The concept of “Québec values” has been highly emotive recently, particularly as relates to secularism and equality between the sexes, and tolerance of other viewpoints. The idea that these “values” are inherent to
Québec society was highlighted by the title of a predecessor to la loi 21 in
the form of a proposed law by the name of Charte des valeurs québécoises
(Charter of Québec values), put forward by the nationalist and sovereigntist Parti québécois (PQ) in 2013. The proposed law followed the “accommodements” crisis of “Reasonable accommodation” of other cultures, in
the first decade of the millennium.

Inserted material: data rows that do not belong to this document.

(** X8.  A result of [get_coordinates] is never made up: it is what the
    first candidate of a place type holds or, when the reply has no
    candidate of a place type, what its first candidate holds. *)
Theorem get_coordinates_sound (pyfloat : string -> option float)
  (response : result (list candidate)) (g : geo) :
  get_coordinates pyfloat response = Some g ->
  exists (earlier later : list candidate) (c : candidate),
    response = Ok (earlier ++ c :: later)%list /\
    describes pyfloat c g /\
    Forall (fun d => is_place_type d = false) earlier /\
    (is_place_type c = true \/
     earlier = [] /\ Forall (fun d => is_place_type d = false) later).
Proof.
  unfold get_coordinates, get_coordinates_body.
  destruct response as [data|e]; [|destruct e; discriminate].
  simpl. destruct data as [|first rest]; [discriminate|].
  destruct (prefer_place pyfloat (first :: rest)) as [[g'|]|e] eqn:Hprefer; simpl.
  - intros [= ->].
    apply prefer_place_some in Hprefer as (earlier & c & later & -> & He & Hc & Hg).
    exists earlier, later, c. split; [reflexivity|].
    split; [now apply geo_of_ok|]. auto.
  - apply prefer_place_no_place in Hprefer.
    destruct (geo_of pyfloat first) as [g'|e] eqn:Hgeo; simpl; [|destruct e; discriminate].
    intros [= ->]. exists [], rest, first. split; [reflexivity|].
    split; [now apply geo_of_ok|]. split; [constructor|].
    right. split; [reflexivity|]. now inversion Hprefer.
  - destruct e; discriminate.
Qed.

Lemma get_coordinates_sound_witness :
  exists (earlier later : list candidate) (c : candidate),
    Ok [eiffel_tower; paris; paris_texas] = Ok (earlier ++ c :: later)%list /\
    describes sample_float c paris_geo /\
    Forall (fun d => is_place_type d = false) earlier /\
    (is_place_type c = true \/
     earlier = [] /\ Forall (fun d => is_place_type d = false) later).
Proof.
  exact (get_coordinates_sound sample_float (Ok [eiffel_tower; paris; paris_texas])
           paris_geo eq_refl).
Defined.

Lemma geo_of_incomplete (pyfloat : string -> option float) (c : candidate) :
  incomplete pyfloat c -> exists e, geo_of pyfloat c = Raise e.
Proof.
  unfold incomplete, geo_of, to_float.
  destruct (cand_lat c) as [lat_text|]; simpl; [|eauto].
  destruct (pyfloat lat_text) as [x|] eqn:Hx; simpl; [|eauto].
  destruct (cand_lon c) as [lon_text|]; simpl; [|eauto].
  destruct (pyfloat lon_text) as [y|] eqn:Hy; simpl; [|eauto].
  destruct (cand_display_name c) as [name|]; simpl; [|eauto].
  intros [H|[H|[H|[(t & [= <-] & H)|(t & [= <-] & H)]]]]; congruence.
Qed.
(** * cifti_roi: cluster-to-ROI overlap resolution

    A shallow embedding of [cifti_roi.py] and the properties of its
    overlap resolver ([get_roi_name]), record writer ([write_spread]),
    modality orchestrator ([proc_stat_cluster]) and command line entry.

    Python objects that are mutated in place (numpy arrays) live in a
    store and are passed by reference; exceptions and the store are
    threaded through a small state-and-error monad. *)

From stdpp Require Import gmap strings list sorting.
From Stdlib Require Import ZArith Lia.
From Stdlib.Strings Require Import Ascii.

Local Open Scope Z_scope.

(** ** Exceptions, world and monad *)

(** The Python exceptions the modelled code can raise.  [Dangling] has no
    Python counterpart: it is the model's answer to a reference that is
    not in the store, which Python's object model excludes. *)
Inductive exn : Type :=
  | IndexError
  | KeyError (k : Z)
  | SystemExit (code : Z)
  | Dangling.

Definition loc := nat.

(** The part of the machine the program acts on: numpy integer arrays by
    reference, regular files as their sequence of rows, and the lines
    printed on standard output. *)
Record World : Type := mkWorld {
  arrays : gmap loc (list Z);
  files  : gmap string (list string);
  stdout : list string
}.

Definition set_arrays (f : gmap loc (list Z) → gmap loc (list Z)) (w : World) : World :=
  mkWorld (f (arrays w)) (files w) (stdout w).
Definition set_files (f : gmap string (list string) → gmap string (list string)) (w : World) : World :=
  mkWorld (arrays w) (f (files w)) (stdout w).
Definition set_stdout (f : list string → list string) (w : World) : World :=
  mkWorld (arrays w) (files w) (f (stdout w)).

(** A computation either raises or returns, and in both cases leaves a
    world behind: what was written before an exception stays written. *)
Definition M (A : Type) : Type := World → (exn + A) * World.

Definition ret {A} (a : A) : M A := fun w => (inr a, w).
Definition raise {A} (e : exn) : M A := fun w => (inl e, w).
Definition bind {A B} (m : M A) (k : A → M B) : M B :=
  fun w => match m w with
           | (inr a, w') => k a w'
           | (inl e, w') => (inl e, w')
           end.

Notation "x <~ m ;; k" := (bind m (fun x => k))
  (at level 100, m at next level, right associativity, only parsing).
Notation "m ;;; k" := (bind m (fun _ => k))
  (at level 100, right associativity, only parsing).

(** ** numpy arrays *)

(** [a[idx] = v] for a one-dimensional array and [0 <= idx]. *)
Definition setitem (a : loc) (idx : nat) (v : Z) : M unit :=
  fun w => match arrays w !! a with
           | Some l =>
               if bool_decide (idx < length l)%nat
               then (inr tt, set_arrays <[a := <[idx := v]> l]> w)
               else (inl IndexError, w)
           | None => (inl Dangling, w)
           end.

(** Reading the array behind a reference. *)
Definition getarray (a : loc) : M (list Z) :=
  fun w => match arrays w !! a with
           | Some l => (inr l, w)
           | None => (inl Dangling, w)
           end.

(** A freshly loaded array gets a reference no one else holds. *)
Definition newarray (l : list Z) : M loc :=
  fun w => let a := fresh (dom (arrays w)) in
           (inr a, set_arrays <[a := l]> w).

(** [np.unique]: the sorted unique elements of an array. *)
Fixpoint insert_unique (x : Z) (l : list Z) : list Z :=
  match l with
  | [] => [x]
  | y :: l' =>
      if x <? y then x :: l
      else if x =? y then l
      else y :: insert_unique x l'
  end.

Definition np_unique (l : list Z) : list Z := foldr insert_unique [] l.

(** ** The overlap resolver *)

(** Lines 199-201: [for idx,val in enumerate(cluster_data)]. *)
Fixpoint suppress_loop (cluster_data : list Z) (idx : nat) (atlas_data : loc) : M unit :=
  match cluster_data with
  | [] => ret tt
  | val :: rest =>
      (if bool_decide (val = 0) then setitem atlas_data idx 0 else ret tt) ;;;
      suppress_loop rest (S idx) atlas_data
  end.

(** Lines 206-209: [for i in ...: roi_list.append(atlas_dict[i])]. *)
Fixpoint lookup_loop (ids : list Z) (atlas_dict : gmap Z string)
    (roi_list : list string) : M (list string) :=
  match ids with
  | [] => ret roi_list
  | i :: rest =>
      match atlas_dict !! i with
      | Some tmp_list => lookup_loop rest atlas_dict (roi_list ++ [tmp_list])
      | None => raise (KeyError i)
      end
  end.

(** [get_roi_name(cluster_data, atlas_data, atlas_dict)].  The cluster
    array is only read and is passed by value, one value per vertex; its
    values are only ever compared with 0 and are taken as integers.  The
    atlas array is written and is passed by reference. *)
Definition get_roi_name (cluster_data : list Z) (atlas_data : loc)
    (atlas_dict : gmap Z string) : M (list string) :=
  suppress_loop cluster_data 0%nat atlas_data ;;;
  a <~ getarray atlas_data ;;
  lookup_loop (drop 1 (np_unique a)) atlas_dict [].

(** *** Reference functions for the resolver's properties *)

(** The labels after suppression: 0 where the mask is 0, the label
    elsewhere, and untouched where the mask has no element. *)
Fixpoint mask_out (mask labels : list Z) : list Z :=
  match mask, labels with
  | m :: mask', l :: labels' =>
      (if bool_decide (m = 0) then 0 else l) :: mask_out mask' labels'
  | _, _ => labels
  end.

(** Index [i] carries label [k] inside a cluster. *)
Definition survives (mask labels : list Z) (k : Z) : Prop :=
  ∃ (i : nat) (m : Z), mask !! i = Some m ∧ m ≠ 0 ∧ labels !! i = Some k ∧ k ≠ 0.

(** The background hypothesis: some aligned index is masked out or
    unlabelled, so that 0 is among the suppressed labels. *)
Definition has_background (mask labels : list Z) : Prop :=
  ∃ i : nat, (i < length labels)%nat ∧ (mask !! i = Some 0 ∨ labels !! i = Some 0).

(** ** Strings and paths *)

(** [sub in s] on Python strings. *)
Fixpoint str_in (sub s : string) : bool :=
  if String.prefix sub s then true
  else match s with
       | EmptyString => false
       | String _ s' => str_in sub s'
       end.

(** [s.rfind(c)] for a one-character [c]: the highest index, or -1. *)
Fixpoint rfind_from (c : Ascii.ascii) (s : string) (i found : Z) : Z :=
  match s with
  | EmptyString => found
  | String a s' => rfind_from c s' (i + 1) (if Ascii.eqb a c then i else found)
  end.

Definition rfind (c : Ascii.ascii) (s : string) : Z := rfind_from c s 0 (-1).

(** [p[:n]] and [p[n:]] for [0 <= n]. *)
Fixpoint str_take (n : nat) (s : string) : string :=
  match n, s with
  | S n', String a s' => String a (str_take n' s')
  | _, _ => EmptyString
  end.

Fixpoint str_drop (n : nat) (s : string) : string :=
  match n, s with
  | S n', String _ s' => str_drop n' s'
  | _, _ => s
  end.

(** The [while filenameIndex < dotIndex] loop of [genericpath._splitext]:
    [true] when it leaves through its [return], having met a character
    that is not the extension separator. *)
Fixpoint skip_dots (fuel : nat) (p : string) (extsep : Ascii.ascii)
    (filenameIndex dotIndex : Z) : bool :=
  match fuel with
  | O => false
  | S fuel' =>
      if filenameIndex <? dotIndex then
        match String.get (Z.to_nat filenameIndex) p with
        | Some a =>
            if negb (Ascii.eqb a extsep) then true
            else skip_dots fuel' p extsep (filenameIndex + 1) dotIndex
        | None => true
        end
      else false
  end.

(** Python's [genericpath._splitext(p, sep, altsep, extsep)]. *)
Definition genericpath_splitext (p : string) (sep : Ascii.ascii) (altsep : option Ascii.ascii)
    (extsep : Ascii.ascii) : string * string :=
  let sepIndex := rfind sep p in
  let sepIndex := match altsep with
                  | Some alt => Z.max sepIndex (rfind alt p)
                  | None => sepIndex
                  end in
  let dotIndex := rfind extsep p in
  if (sepIndex <? dotIndex)
     && skip_dots (Z.to_nat (dotIndex - sepIndex)) p extsep (sepIndex + 1) dotIndex
  then (str_take (Z.to_nat dotIndex) p, str_drop (Z.to_nat dotIndex) p)
  else (p, EmptyString).

(** [os.path.splitext]: [ntpath] when [os.name] is ["nt"], [posixpath]
    otherwise. *)
Definition os_path_splitext (os_name : string) (p : string) : string * string :=
  if bool_decide (os_name = "nt"%string)
  then genericpath_splitext p "\" (Some "/"%char) "."
  else genericpath_splitext p "/" None ".".

(** [str.lower] on ASCII letters. *)
Definition ascii_lower (a : Ascii.ascii) : Ascii.ascii :=
  let n := Ascii.nat_of_ascii a in
  if (65 <=? n)%nat && (n <=? 90)%nat then Ascii.ascii_of_nat (n + 32) else a.

Fixpoint str_lower (s : string) : string :=
  match s with
  | EmptyString => EmptyString
  | String a s' => String (ascii_lower a) (str_lower s')
  end.

(** Truth value of a Python string. *)
Definition str_truthy (s : string) : bool := negb (bool_decide (s = EmptyString)).

(** ** The record writer *)

(** Lines 260-271 of [write_spread]: the output name after the extension
    rewriting. *)
Definition write_spread_out_file (os_name : string) (out_file : string) : string :=
  if str_in ".csv" out_file then
    fst (os_path_splitext os_name out_file) +:+ ".csv"
  else if str_in ".tsv" out_file then
    fst (os_path_splitext os_name out_file) +:+ ".csv"
  else if str_in ".txt" out_file then
    fst (os_path_splitext os_name out_file) +:+ ".csv"
  else out_file.

(** A data frame with a [File] and a [ROIs] cell per row. *)
Record DataFrame : Type := mkDataFrame {
  columns : list string;
  rows : list (string * list string)
}.

Inductive open_mode : Type := mode_a | mode_w.

(** [os.path.exists]. *)
Definition path_exists (path : string) : M bool :=
  fun w => (inr (bool_decide (is_Some (files w !! path))), w).

(** What the program takes from its environment. *)
Record Env : Type := mkEnv {
  (** The type of Python floats: thresholds and distances are only handed
      on to the external tools. *)
  float : Type;
  (** [os.name] and [platform.system()]. *)
  os_name : string;
  platform_system : string;
  (** [os.path.abspath]. *)
  abspath : string → string;
  (** pandas' rendering of one data row of a frame as a CSV record. *)
  csv_record : string * list string → string;
  (** What [wb_command -cifti-separate ... -label] and nibabel deliver for
      an atlas file and a structure: the label array of the first map
      and the label table. *)
  gifti_labels : string → string → list Z * gmap Z string;
  (** What [wb_command -cifti-separate ... -metric] and [load_gii_data]
      deliver for a data file and a structure: one value per vertex. *)
  gifti_metric : string → string → list Z;
  (** The module [nifti_roi]: the stand-alone atlas path
      ([load_atlas_data], [load_nii_vol], [get_roi_name]), the atlasquery
      path ([vol_clust]) and the lines [print_atlases] prints. *)
  nro_atlas_rois : string → float → float → string → string → list string;
  nro_vol_clust : string → float → float → Z → list string;
  nro_atlases : list string
}.

Section Program.

Context (E : Env).

(** [DataFrame.to_csv(path, sep=",", header=..., index=False, mode=...)]. *)
Definition to_csv (df : DataFrame) (path : string) (header : bool)
    (mode : open_mode) : M unit :=
  fun w =>
    let old := match mode with
               | mode_a => default [] (files w !! path)
               | mode_w => []
               end in
    let head := if header then [String.concat "," (columns df)] else [] in
    (inr tt, set_files <[path := old ++ head ++ map (csv_record E) (rows df)]> w).

(** [write_spread(file, out_file, roi_list)]. *)
Definition write_spread (file out_file : string) (roi_list : list string) : M string :=
  let out_file := write_spread_out_file (os_name E) out_file in
  let file := abspath E file in
  let df := mkDataFrame ["File"; "ROIs"]%string [(file, roi_list)] in
  e <~ path_exists out_file ;;
  (if e : bool then to_csv df out_file false mode_a
   else to_csv df out_file true mode_w) ;;;
  ret out_file.

(** ** The modality orchestrator *)

(** [load_hemi_labels] and [load_hemi_data]: the arrays are new objects. *)
Definition load_hemi_labels (file wb_struct : string) : M (loc * gmap Z string) :=
  atlas_data <~ newarray (fst (gifti_labels E file wb_struct)) ;;
  ret (atlas_data, snd (gifti_labels E file wb_struct)).

Definition load_hemi_data (file wb_struct : string) : M (list Z) :=
  ret (gifti_metric E file wb_struct).

Definition find_clusters (file left_surf right_surf : string)
    (thresh distance : float E) : M string :=
  ret "clusters.dscalar.nii"%string.

Definition proc_hemi (gii_data gii_atlas wb_struct : string) : M (list string) :=
  ad <~ load_hemi_labels gii_atlas wb_struct ;;
  cluster_data <~ load_hemi_data gii_data wb_struct ;;
  get_roi_name cluster_data (fst ad) (snd ad).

This debate and associated report by
Gérard Bouchard and Charles Taylor focused on questions around dress
and visible signs of religion, as well as prayer and religious holidays
(Bouchard and Taylor 2008). While the Bouchard-Taylor report advocated an approach of “reconciliation” of “différences culturelles” as per
the title of the Commission behind the report, an amplification of cultural
differences was in fact evident in the controversial Charter of Values that
emerged only five years later. The proposed Charter was dropped in 2014
after much controversy, due to what some surveys found to be approximately 40% of voter opposition (Dagenais 2014). However, much of its
tenor was reiterated in la loi 21 (Bill 21), adopted by the Coalition avenir
Québec party (CAQ) in 2019. La loi 21, also called “la loi sur la laïcité de
l’État” (law on State secularism), and the associated debate have provoked
much resentment and backlash among millennial youth in particular (see
the discussion of Leclair and Plamondon’s film in Chap. 4), as well as
among Muslims more generally. One 2021–2022 survey of 639 post-­
secondary students, recent graduates, and prospective students, completed
by researchers from two Montreal-based universities, showed that 69% of
those who wore a religious symbol were now likely to leave Québec to find
work elsewhere (Marchand 2022; Elbourne et al. 2023).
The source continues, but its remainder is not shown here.